Pero así como se puede distorsionar la memoria familiar a través de la edición de su hemeroteca, también ocurre lo mismo con la identidad de un individuo. De la memoria congelada en la fotografía de aquella sociedad japonesa decimonónica y supersticiosa pasamos a la memoria transmitida y aumentada de su autoconsciente Ghost in the Shell (1995). Ya se dibujan allí las consecuencias políticas e identitarias de la administración institucional de la memoria, y sugiere que ni nosotros mismos deberíamos intervenir en nuestros recuerdos, pues evolutivamente no estamos diseñados para recordarlo todo. No estamos preparados para la experiencia última, que es la primera.

A esta potencialidad transhumana se le conoce como neuroaumentación. Respecto a ella, un equipo de especialistas de la Universidad de Columbia promueve que todos tengamos derecho a la misma, a fin de evitar nuevas brechas sociales entre humanos «naturales» y humanos aumentados.

Esto invita a que nos hagamos varias preguntas: ¿los dispositivos de Neuralink deben ser garantizados por la salud pública? Si los gobiernos pueden intervenir en las cuentas bancarias, ¿acaso no intervendrán también en la administración de datos de nuestra memoria? Si es un producto o servicio privado, ¿quién tendrá la propiedad de los datos? ¿Podremos administrar nuestra memoria en nuestra propia base de datos con la Web 3.0? Más aún, y en primer lugar, ¿por qué deberíamos aumentarnos? ¿La libertad individual lo justifica?
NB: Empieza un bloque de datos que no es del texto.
(** One round leaves every cell that holds a non-blank value as it is. *)
Lemma fill_step_frame st entry r c :
  non_blank (cell st.1 r c) = true →
  cell (fill_step flat new_row st entry).1 r c = cell st.1 r c.
Proof.
  destruct st as [ws filled], entry as [[sec field] col]. cbn [fst].
  intros Hnb. unfold fill_step.
  destruct (non_blank (cell ws new_row col)) eqn:Hcur; [done|].
  destruct (nonempty _); [|done]. cbn [fst].
  rewrite cell_set_cell. case_decide as Heq; [|done].
  injection Heq as -> ->. congruence.
Qed.

Lemma fill_fold_frame colmap st r c :
  non_blank (cell st.1 r c) = true →
  cell (foldl (fill_step flat new_row) st colmap).1 r c = cell st.1 r c.
Proof.
  revert st. induction colmap as [|entry colmap IH]; intros st Hnb; [done|].
  cbn [foldl]. rewrite IH; rewrite fill_step_frame; done.
Qed.

Lemma fill_fold_filled (colmap : colmap_t) ws filled :
  (∀ key col, (key, col) ∈ colmap →
              non_blank (cell ws new_row col) = true) →
  foldl (fill_step flat new_row) (ws, filled) colmap = (ws, filled).
Proof.
  induction colmap as [|[[sec field] col] colmap IH]; intros Hall; [done|].
  cbn [foldl]. unfold fill_step at 2.
  rewrite (Hall (sec, field) col) by (apply elem_of_cons; by left).
  apply IH. intros key c Hin. apply (Hall key). apply elem_of_cons. by right.
Qed.

End writer.

(** C4. The fill loop leaves every cell whose value is not [None], [""] or
    [" "] as it is, whatever the row and the column map; and on a row
    whose mapped cells all hold such a value it returns the sheet
    unchanged with the count 0. *)
Theorem writer_never_overwrites
    (flat : gmap string string) (new_row : nat) (colmap : colmap_t)
    (ws : worksheet) :
  (∀ r c, non_blank (cell ws r c) = true →
          cell (fill_loop flat new_row colmap ws).1 r c = cell ws r c)
  ∧ ((∀ key col, (key, col) ∈ colmap →
                 non_blank (cell ws new_row col) = true) →
     fill_loop flat new_row colmap ws = (ws, 0)).
Proof.
  split.
  - intros r c Hnb. unfold fill_loop. by rewrite fill_fold_frame.
  - intros Hall. by apply fill_fold_filled.
Qed.

(** ** The fallback document *)

Lemma pick_value_empty section field : pick_value section field ∅ = "".
Proof.
  unfold pick_value, get. rewrite !lookup_empty. cbn [default].
  repeat (match goal with |- context [if ?b then _ else _] => destruct b end);
    reflexivity.
Qed.

Lemma fill_fold_empty new_row (colmap : colmap_t) ws filled :
  foldl (fill_step ∅ new_row) (ws, filled) colmap = (ws, filled).
Proof.
  induction colmap as [|[[sec field] col] colmap IH]; [done|].
  cbn [foldl]. unfold fill_step at 2. rewrite pick_value_empty.
  cbn [nonempty]. by destruct (non_blank _).
Qed.

(** C8. Walking the fallback document of [clean_json_output] leaves any
    index as it is, so its flattening is the empty index; on the empty
    index every column resolves to the empty string, and filling a sheet
    from that document succeeds, writes nothing and counts 0 fields. *)
Theorem error_document_contributes_nothing (raw_output : string) :
  (∀ flat, walk [] (error_document raw_output) flat = Some flat)
  ∧ flatten_json (error_document raw_output) = Some ∅
  ∧ (∀ section field, pick_value section field ∅ = "")
  ∧ (∀ ws, fill_excel (error_document raw_output) ws = Some (ws, 0)).
Proof.
  assert (∀ flat, walk [] (error_document raw_output) flat = Some flat) as Hw.
  { intros flat. unfold error_document. cbn [walk].
    change ([] ++ ["error"]) with (["error" : string]).
    change ([] ++ ["raw_output"]) with (["raw_output" : string]).
    cbn [last removelast mbind option_bind].
    replace (canonical_field (VStr "error")) with "ERROR"
      by (vm_compute; reflexivity).
    replace (canonical_field (VStr "raw_output")) with "RAW_OUTPUT"
      by (vm_compute; reflexivity).
    reflexivity. }
  split; [done|]. split; [apply Hw|]. split; [apply pick_value_empty|].
  intros ws. unfold fill_excel, flatten_json. rewrite Hw.
  cbn [mbind option_bind].
  destruct (build_colmap_total ws) as (secmap & colmap & -> & Hcm & _).
  cbn [mbind option_bind]. rewrite Hcm. cbn [mbind option_bind].
  unfold fill_loop. by rewrite fill_fold_empty.
Qed.

(** ** The flattener as a log of assignments *)

Lemma replay_app log1 log2 flat :
  replay (log1 ++ log2) flat = replay log2 (replay log1 flat).
Proof. apply foldl_app. Qed.

Lemma store_leaf_replay section_c field_c val flat :
  store_leaf section_c field_c val flat
  = replay (leaf_assignments section_c field_c val) flat.
Proof.
  unfold store_leaf, leaf_assignments.
  destruct (nonempty section_c && nonempty field_c);
    by destruct (bool_decide (field_c ∈ FIELD_ONLY_SET)).
Qed.

Lemma walk_assignments obj :
  ∀ path flat,
    walk path obj flat = (λ log, replay log flat) <$> assignments path obj.
Proof.
  induction obj as [v|items IH] using json_ind'; intros path flat.
  - cbn [walk assignments]. destruct (last path) as [raw_field|]; [|done].
    cbn. by rewrite store_leaf_replay.
  - cbn [walk assignments]. revert flat.
    induction IH as [|[k v] items Hv _ IHitems]; intros flat; [done|].
    cbn [snd] in Hv. rewrite Hv.
    destruct (assignments (path ++ [k]) v) as [here|]; [|done].
    cbn [fmap option_fmap option_map mbind option_bind].
    rewrite IHitems.
    match goal with |- context [?f items] =>
      match type of (f items) with option (list _) => destruct (f items) end
    end; [|done].
    cbn. by rewrite replay_app.
Qed.

Lemma last_assigned_snoc key log k v :
  last_assigned key (log ++ [(k, v)])
  = if bool_decide (k = key) then Some v else last_assigned key log.
Proof. unfold last_assigned. by rewrite reverse_snoc. Qed.

Lemma replay_lookup log flat key :
  replay log flat !! key
  = match last_assigned key log with
    | Some v => Some v
    | None => flat !! key
    end.
Proof.
  induction log as [|[k v] log IH] using rev_ind; [done|].
  unfold replay in *. rewrite foldl_snoc, last_assigned_snoc. cbn [fst snd].
  rewrite lookup_insert. case_decide; [by rewrite bool_decide_eq_true_2|].
  by rewrite bool_decide_eq_false_2.
Qed.

Lemma flatten_json_replay doc :
  flatten_json doc = (λ log, replay log ∅) <$> assignments [] doc.
Proof. apply walk_assignments. Qed.

(** C2, as amended. Whenever the walk of a document completes, the value
    the index holds under a key is the one of the last assignment the walk
    made to that key: when two leaves flatten to the same key, the later
    one in the depth-first order wins. *)
Theorem flatten_last_assignment_wins (doc : json) (log : list (string * string)) :
  assignments [] doc = Some log →
  ∃ flat,
    flatten_json doc = Some flat
    ∧ ∀ key, flat !! key = last_assigned key log.
Proof.
  intros Hlog. rewrite flatten_json_replay, Hlog. eexists. split; [done|].
  intros key. rewrite replay_lookup, lookup_empty.
  by destruct (last_assigned key log).
Qed.

Lemma flatten_last_assignment_wins_witness :
  ∃ flat,
    flatten_json duplicate_field_document = Some flat
    ∧ ∀ key,
        flat !! key
        = last_assigned key [("SUBJECT.STATE", "WI"); ("SUBJECT.STATE", "MN")].
Proof.
  apply (flatten_last_assignment_wins duplicate_field_document).
  vm_compute. reflexivity.
Defined.

(** C2, as stated, fails: in [{"SUBJECT": {"State": "WI", "state": "MN"}}]
    both leaves flatten to ["SUBJECT.STATE"], the first assignment stores
    ["WI"], and the index ends with ["MN"]. *)
Lemma first_occurrence_does_not_win :
  assignments [] duplicate_field_document
  = Some [("SUBJECT.STATE", "WI"); ("SUBJECT.STATE", "MN")]
  ∧ flatten_json duplicate_field_document
    = Some {[ "SUBJECT.STATE" := "MN" ]}
  ∧ first_assigned "SUBJECT.STATE"
      [("SUBJECT.STATE", "WI"); ("SUBJECT.STATE", "MN")] = Some "WI"
  ∧ ({[ "SUBJECT.STATE" := "MN" ]} : gmap string string) !! "SUBJECT.STATE"
    ≠ Some "WI".
Proof.
  split; [vm_compute; reflexivity|]. split; [vm_compute; reflexivity|].
  split; [vm_compute; reflexivity|]. rewrite lookup_singleton_eq. discriminate.
Qed.

(** ** Strings: appending and character classes *)

Lemma app_cons c s t : String c s +:+ t = String c (s +:+ t).
Proof. reflexivity. Qed.

Lemma app_empty t : "" +:+ t = t.
Proof. reflexivity. Qed.

Lemma app_empty_r s : s +:+ "" = s.
Proof. induction s as [|c s IH]; [done|]. by rewrite app_cons, IH. Qed.

Lemma string_app_assoc s t u : (s +:+ t) +:+ u = s +:+ t +:+ u.
Proof. induction s as [|c s IH]; [done|]. by rewrite !app_cons, IH. Qed.

(** Pushes the characters of literal prefixes out of the appends. *)
Ltac str_norm := rewrite ?app_cons, ?app_empty.
Ltac str_norm_in H := rewrite ?app_cons, ?app_empty in H.

Lemma no_lower_app s t : no_lower (s +:+ t) = no_lower s && no_lower t.
Proof.
  induction s as [|c s IH]; [done|].
  rewrite app_cons. cbn [no_lower]. by rewrite IH, andb_assoc.
Qed.

Lemma upper_char_not_lower c : PyStr.is_lower (PyStr.upper_char c) = false.
Proof. destruct c as [[] [] [] [] [] [] [] []]; vm_compute; reflexivity. Qed.

Lemma digit_not_lower c : PyStr.is_digit c = true → PyStr.is_lower c = false.
Proof. destruct c as [[] [] [] [] [] [] [] []]; vm_compute; done. Qed.

Lemma no_lower_upper s : no_lower (PyStr.upper s) = true.
Proof.
  induction s as [|c s IH]; [done|].
  cbn [PyStr.upper no_lower]. by rewrite upper_char_not_lower, IH.
Qed.

Lemma no_lower_digits s : no_lower (PyStr.take_while PyStr.is_digit s) = true.
Proof.
  induction s as [|c s IH]; [done|]. cbn [PyStr.take_while].
  destruct (PyStr.is_digit c) eqn:Hd; [|done].
  cbn [no_lower]. by rewrite (digit_not_lower c), IH.
Qed.

(** ** What the patterns match *)

Lemma match_spaces_digits_Some s ds n :
  match_spaces_digits s = Some (ds, n) →
  ds = PyStr.take_while PyStr.is_digit (PyStr.drop_while PyStr.is_space s)
  ∧ ds ≠ ""
  ∧ n = String.length (PyStr.take_while PyStr.is_space s) + String.length ds.
Proof.
  unfold match_spaces_digits. destruct (nonempty _) eqn:Hne; [|done].
  intros [= <- <-]. by apply nonempty_true in Hne.
Qed.

Lemma match_comparabe_digits s n :
  match_comparabe s = Some n →
  ∃ t, n = PyStr.take_while PyStr.is_digit t ∧ n ≠ "".
Proof.
  unfold match_comparabe.
  destruct (PyStr.strip_prefix "COMPAR" s) as [s1|]; [|done].
  cbn [mbind option_bind].
  assert (∀ t,
            (PyStr.strip_prefix "BE" t ≫= λ t', fst <$> match_spaces_digits t')
            = Some n →
            ∃ t0, n = PyStr.take_while PyStr.is_digit t0 ∧ n ≠ "") as Htail.
  { intros t. destruct (PyStr.strip_prefix "BE" t) as [t'|]; [|done].
    cbn [mbind option_bind].
    destruct (match_spaces_digits t') as [[ds k]|] eqn:Hm; [|done].
    intros [= <-]. apply match_spaces_digits_Some in Hm as (Hds & Hne & _).
    eauto. }
  destruct (PyStr.strip_prefix "A" s1) as [s2|]; cbn [mbind option_bind].
  - destruct (PyStr.strip_prefix "BE" s2 ≫= _) eqn:Ha.
    + intros [= <-]. by apply (Htail s2).
    + apply Htail.
  - apply Htail.
Qed.

Lemma match_comparable_sale_Some s ds n :
  match_comparable_sale s = Some (ds, n) →
  ∃ t k,
    PyStr.strip_prefix "COMPARABLE SALE #" s = Some t
    ∧ match_spaces_digits t = Some (ds, k)
    ∧ n = 17 + k.
Proof.
  unfold match_comparable_sale.
  destruct (PyStr.strip_prefix _ s) as [t|]; [|done]. cbn [mbind option_bind].
  destruct (match_spaces_digits t) as [[ds' k]|] eqn:Hm; [|done].
  cbn [mbind option_bind]. intros [= <- <-]. by exists t, k.
Qed.

Lemma no_lower_sub_go s :
  ∀ skip, no_lower s = true → no_lower (sub_comparable_sale_go skip s) = true.
Proof.
  induction s as [|c s IH]; intros skip Hs; [done|].
  cbn [no_lower] in Hs. apply andb_true_iff in Hs as [Hc Hs].
  cbn [sub_comparable_sale_go]. destruct skip as [|k]; [|by apply IH].
  destruct (match_comparable_sale (String c s)) as [[ds n]|] eqn:Hm.
  - apply match_comparable_sale_Some in Hm as (t & k & _ & Hm & _).
    apply match_spaces_digits_Some in Hm as (-> & _ & _).
    rewrite !no_lower_app, no_lower_digits, IH by done. reflexivity.
  - cbn [no_lower]. by rewrite Hc, IH.
Qed.

(** ** Keys of the index are upper case *)

Lemma no_lower_norm v : no_lower (norm v) = true.
Proof. unfold norm. destruct (truthy v); [apply no_lower_upper|done]. Qed.

Lemma field_only_cases f :
  f ∈ FIELD_ONLY_SET →
  f ∈ [ "OPINION OF SITE VALUE"; "TOTAL ESTIMATE OF COST-NEW"; "DEPRECIATION";
        "R.E. TAX YEAR"; "HOA FREQUENCY"; "POOL" ].
Proof. unfold FIELD_ONLY_SET. by rewrite elem_of_list_to_set. Qed.

Lemma no_lower_field_only f : f ∈ FIELD_ONLY_SET → no_lower f = true.
Proof.
  intros Hin%field_only_cases.
  repeat (apply elem_of_cons in Hin as [->|Hin]; [reflexivity|]).
  by apply elem_of_nil in Hin.
Qed.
La pandemia del COVID-19 demostró que a la mayoría de las personas no les interesa tanto ser libres sino estar seguros. En los próximos años sabremos, incluso, hasta qué punto pueden valorar dicha seguridad, si a cambio se les ofreciera alguna ventaja tecnológica que los adapte mejor al paradigma del progreso basado en la velocidad y eficiencia. Después de todo, así es el homo economicus, el heredero del Iluminismo.


Salvador Suniaga es ingeniero y consultor del sector industrial latinoamericano. Especialista en simulaciones numéricas e investigación cualitativa, con interés en tecno-antropología. Ganador del premio internacional SolidWorks Elite Application Engineer. Actualmente, es director técnico en SolidIndustry.